Lemma string_leb_trans (a b c : string) :
  String.leb a b = true → String.leb b c = true → String.leb a c = true.
Proof.
  unfold String.leb. revert b c.
  induction a as [|x a IH]; intros [|y b] [|z c]; simpl; try done.
  unfold Ascii.compare.
  destruct (N.compare_spec (N_of_ascii x) (N_of_ascii y)) as [Hxy|Hxy|Hxy];
    destruct (N.compare_spec (N_of_ascii y) (N_of_ascii z)) as [Hyz|Hyz|Hyz];
    try done.
  - rewrite Hxy, Hyz, N.compare_refl. apply IH.
  - rewrite Hxy.
    by destruct (N.compare_spec (N_of_ascii y) (N_of_ascii z)); [lia| |lia].
  - rewrite <- Hyz.
    by destruct (N.compare_spec (N_of_ascii x) (N_of_ascii y)); [lia| |lia].
  - by destruct (N.compare_spec (N_of_ascii x) (N_of_ascii z)); [lia| |lia].
Qed.

Lemma append_assoc (a b c : string) : (a +:+ b) +:+ c = a +:+ b +:+ c.
Proof.
  induction a as [|x a IH]; [done|].
  change (String x ((a +:+ b) +:+ c) = String x (a +:+ b +:+ c)). by rewrite IH.
Qed.

Lemma append_empty_r (a : string) : a +:+ "" = a.
Proof.
  induction a as [|x a IH]; [done|].
  change (String x (a +:+ "") = String x a). by rewrite IH.
Qed.

Lemma prefix_append (x rest : string) : String.prefix x (x +:+ rest) = true.
Proof.
  induction x as [|c x IH]; simpl; [by destruct rest|].
  destruct (ascii_dec c c); [done|congruence].
Qed.

Lemma contains_append (before x rest : string) :
  contains x (before +:+ x +:+ rest) = true.
Proof.
  induction before as [|c before IH].
  - change (contains x (x +:+ rest) = true).
    pose proof (prefix_append x rest) as Hp.
    by destruct (x +:+ rest); cbn [contains]; rewrite Hp.
  - change (contains x (String c (before +:+ x +:+ rest)) = true).
    cbn [contains]. rewrite IH. apply orb_true_r.
Qed.

Lemma prefix_append_r (x s rest : string) :
  String.prefix x s = true → String.prefix x (s +:+ rest) = true.
Proof.
  revert s. induction x as [|c x IH]; intros [|d s]; simpl; try done.
  - by destruct rest.
  - destruct (ascii_dec c d); [apply IH|done].
Qed.

Lemma contains_append_r (x s rest : string) :
  contains x s = true → contains x (s +:+ rest) = true.
Proof.
  induction s as [|c s IH]; cbn [contains].
  - rewrite orb_false_r. intros Hp.
    apply (prefix_append_r _ _ rest) in Hp.
    change ("" +:+ rest) with rest in *. by destruct rest; cbn [contains]; rewrite Hp.
  - intros [Hp|Hc]%orb_true_iff.
    + apply (prefix_append_r _ _ rest) in Hp.
      change (contains x (String c (s +:+ rest)) = true). cbn [contains].
      change (String c (s +:+ rest)) with (String c s +:+ rest). by rewrite Hp.
    + change (contains x (String c (s +:+ rest)) = true). cbn [contains].
      rewrite IH by done. apply orb_true_r.
Qed.

Lemma contains_append_l (x before s : string) :
  contains x s = true → contains x (before +:+ s) = true.
Proof.
  intros Hs. induction before as [|c before IH]; [done|].
  change (contains x (String c (before +:+ s)) = true). cbn [contains].
  rewrite IH. apply orb_true_r.
Qed.

Lemma join_splits sep (x : string) (parts : list string) :
  x ∈ parts → ∃ before rest, join sep parts = before +:+ x +:+ rest.
Proof.
  unfold join. induction parts as [|y parts IH]; intros Hx;
    [by apply elem_of_nil in Hx|].
  apply elem_of_cons in Hx as [->|Hx].
  - destruct parts as [|z parts]; simpl.
    + exists "", "". change (y = y +:+ ""). by rewrite append_empty_r.
    + by exists "", (sep +:+ String.concat sep (z :: parts)).
  - destruct (IH Hx) as (before & rest & Heq).
    destruct parts as [|z parts]; [by apply elem_of_nil in Hx|].
    exists (y +:+ sep +:+ before), rest.
    change (String.concat sep (y :: z :: parts))
      with (y +:+ sep +:+ String.concat sep (z :: parts)).
    by rewrite Heq, !append_assoc.
Qed.

Lemma contains_join sep (x : string) (parts : list string) :
  x ∈ parts → contains x (join sep parts) = true.
Proof.
  intros Hx. destruct (join_splits sep x parts Hx) as (before & rest & ->).
  apply contains_append.
Qed.

End Text.

(** ** Dependency resolver: [sort_dependencies] *)

Module Resolver.

(** The identity of a model class: [model._meta.app_label] and
    [model._meta.object_name] (which is [model.__name__]). *)
Record ModelId := { app_label : string; object_name : string }.

#[global] Instance ModelId_eq_dec : EqDecision ModelId.
Proof. solve_decision. Defined.

#[global] Instance ModelId_countable : Countable ModelId.
Proof.
  refine (inj_countable' (fun m => (app_label m, object_name m))
            (fun p => {| app_label := p.1; object_name := p.2 |}) _).
  by intros [].
Defined.

(** What the resolver reads of a field object. *)
Inductive FieldClass :=
| ConcreteField
| ManyToManyField (through_auto_created : bool)
| ReverseRelation.

Record Field := {
  field_name : string;
  field_class : FieldClass;
  (** [getattr(field.remote_field, "model", None)] *)
  remote_model : option ModelId;
}.

(** What the commands read of a model class. *)
Record Model := {
  ident : ModelId;
  (** [None]: the class has no [natural_key]; [Some deps]: the models named
      by [natural_key.dependencies] ([[]] when that attribute is missing). *)
  natural_key : option (list ModelId);
  (** [model._meta.fields] *)
  meta_fields : list Field;
  (** [model._meta.get_fields()] *)
  meta_get_fields : list Field;
  (** [getattr(model, "__include_in_export__", True)] *)
  include_in_export : bool;
  (** [model._meta.proxy] *)
  meta_proxy : bool;
}.

Record AppConfig := { label : string; get_models : list Model }.

Definition EXCLUDED_APPS : gset string := {[ "auth"; "contenttypes" ]}.

Definition Actor : ModelId := {| app_label := "sentry"; object_name := "Actor" |}.
Definition Team : ModelId := {| app_label := "sentry"; object_name := "Team" |}.
Definition User : ModelId := {| app_label := "sentry"; object_name := "User" |}.

Definition isinstance_ManyToManyField (field : Field) : bool :=
  match field_class field with
  | ManyToManyField _ => true
  | _ => false
  end.

(** Lines 77-82: the explicitly declared dependencies. *)
Definition natural_key_deps (model : Model) : list ModelId :=
  match natural_key model with
  | Some deps => deps
  | None => []
  end.

(** Lines 86-95: what one entry of [model._meta.fields] appends to [deps]. *)
Definition fk_dep (model : ModelId) (field : Field) : list ModelId :=
  match remote_model field with
  | Some rel_model =>
      if bool_decide (rel_model ≠ model) then
        if bool_decide (model = Actor)
           && (bool_decide (rel_model = Team) || bool_decide (rel_model = User))
        then []
        else [rel_model]
      else []
  | None => []
  end.

(** Lines 103-106: what one many-to-many field appends to [deps]. *)
Definition m2m_dep (model : ModelId) (field : Field) : list ModelId :=
  match remote_model field with
  | Some rel_model => if bool_decide (rel_model ≠ model) then [rel_model] else []
  | None => []
  end.

(** Lines 100-102. *)
Definition many_to_many_fields (model : Model) : list Field :=
  List.filter isinstance_ManyToManyField (meta_get_fields model).

(** The [deps] list appended for [model] at line 107. *)
Definition model_deps (model : Model) : list ModelId :=
  natural_key_deps model
  ++ flat_map (fk_dep (ident model)) (meta_fields model)
  ++ flat_map (m2m_dep (ident model)) (many_to_many_fields model).

(** Lines 68-75: the models of the apps that are not excluded, in discovery
    order. *)
Definition discovered (apps : list AppConfig) : list Model :=
  flat_map get_models
    (List.filter (fun app_config => bool_decide (label app_config ∉ EXCLUDED_APPS)) apps).

Definition collect_dependencies (apps : list AppConfig) : list (ModelId * list ModelId) :=
  (fun model => (ident model, model_deps model)) <$> discovered apps.

Definition collect_models (apps : list AppConfig) : gset ModelId :=
  list_to_set (ident <$> discovered apps).

(** Lines 128-131: every dependency is outside [models] or already placed. *)
Definition found (models : gset ModelId) (model_list deps : list ModelId) : bool :=
  forallb (fun d => bool_decide (d ∉ models) || bool_decide (d ∈ model_list)) deps.

(** Lines 122-136, one full scan.  [pending] lists the entries in the order
    in which [model_dependencies.pop()] hands them out, that is the work list
    read from its end. *)
Fixpoint scan (models : gset ModelId) (pending : list (ModelId * list ModelId))
    (model_list : list ModelId) (skipped : list (ModelId * list ModelId))
    (changed : bool) : list ModelId * list (ModelId * list ModelId) * bool :=
  match pending with
  | [] => (model_list, skipped, changed)
  | (model, deps) :: rest =>
      if found models model_list deps
      then scan models rest (model_list ++ [model]) skipped true
      else scan models rest model_list (skipped ++ [(model, deps)]) changed
  end.

(** [sorted(skipped, key=lambda obj: obj[0].__name__)]: a stable sort on the
    class name, strings compared character by character. *)
Fixpoint insert_by_name (x : ModelId * list ModelId)
    (l : list (ModelId * list ModelId)) : list (ModelId * list ModelId) :=
  match l with
  | [] => [x]
  | y :: l' =>
      if String.leb (object_name x.1) (object_name y.1) then x :: y :: l'
      else y :: insert_by_name x l'
  end.

Definition sorted_by_name (l : list (ModelId * list ModelId)) :
    list (ModelId * list ModelId) :=
  foldr insert_by_name [] l.

(** [f"{model._meta.app_label}.{model._meta.object_name}"] *)
Definition model_label (model : ModelId) : string :=
  app_label model +:+ "." +:+ object_name model.

(** Lines 139-143. *)
Definition error_message (skipped : list (ModelId * list ModelId)) : string :=
  "Can't resolve dependencies for "
  +:+ Text.join ", " ((fun entry => model_label entry.1) <$> sorted_by_name skipped)
  +:+ " in serialized app list.".

Inductive outcome :=
| Return (model_list : list ModelId)
| RuntimeError (message : string)
| OutOfFuel.

(** Lines 119-147, the outer loop.  Every iteration that does not raise
    shortens the work list, so [length model_dependencies] iterations are
    enough ([resolve_total] below). *)
Fixpoint resolve (fuel : nat) (models : gset ModelId)
    (model_dependencies : list (ModelId * list ModelId))
    (model_list : list ModelId) : outcome :=
  match model_dependencies with
  | [] => Return model_list
  | _ :: _ =>
      match fuel with
      | O => OutOfFuel
      | S fuel' =>
          match scan models (rev model_dependencies) model_list [] false with
          | (model_list', skipped, true) => resolve fuel' models skipped model_list'
          | (_, skipped, false) => RuntimeError (error_message skipped)
          end
      end
  end.

(** Lines 109-147 on a work list in discovery order. *)
Definition sort_work_list (models : gset ModelId)
    (model_dependencies : list (ModelId * list ModelId)) : outcome :=
  resolve (length model_dependencies) models (rev model_dependencies) [].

◆ **EXERCISE REQUIREMENTS**
For the word "intros", find all matching lines in the entries above and copy them out.

◆ **OUTPUT OF THE TASK**
  induction a as [|x a IH]; intros [|y b] [|z c]; simpl; try done.
  revert s. induction x as [|c x IH]; intros [|d s]; simpl; try done.
  - rewrite orb_false_r. intros Hp.
  - intros [Hp|Hc]%orb_true_iff.
  intros Hs. induction before as [|c before IH]; [done|].
  unfold join. induction parts as [|y parts IH]; intros Hx;
  intros Hx. destruct (join_splits sep x parts Hx) as (before & rest & ->).
  by intros [].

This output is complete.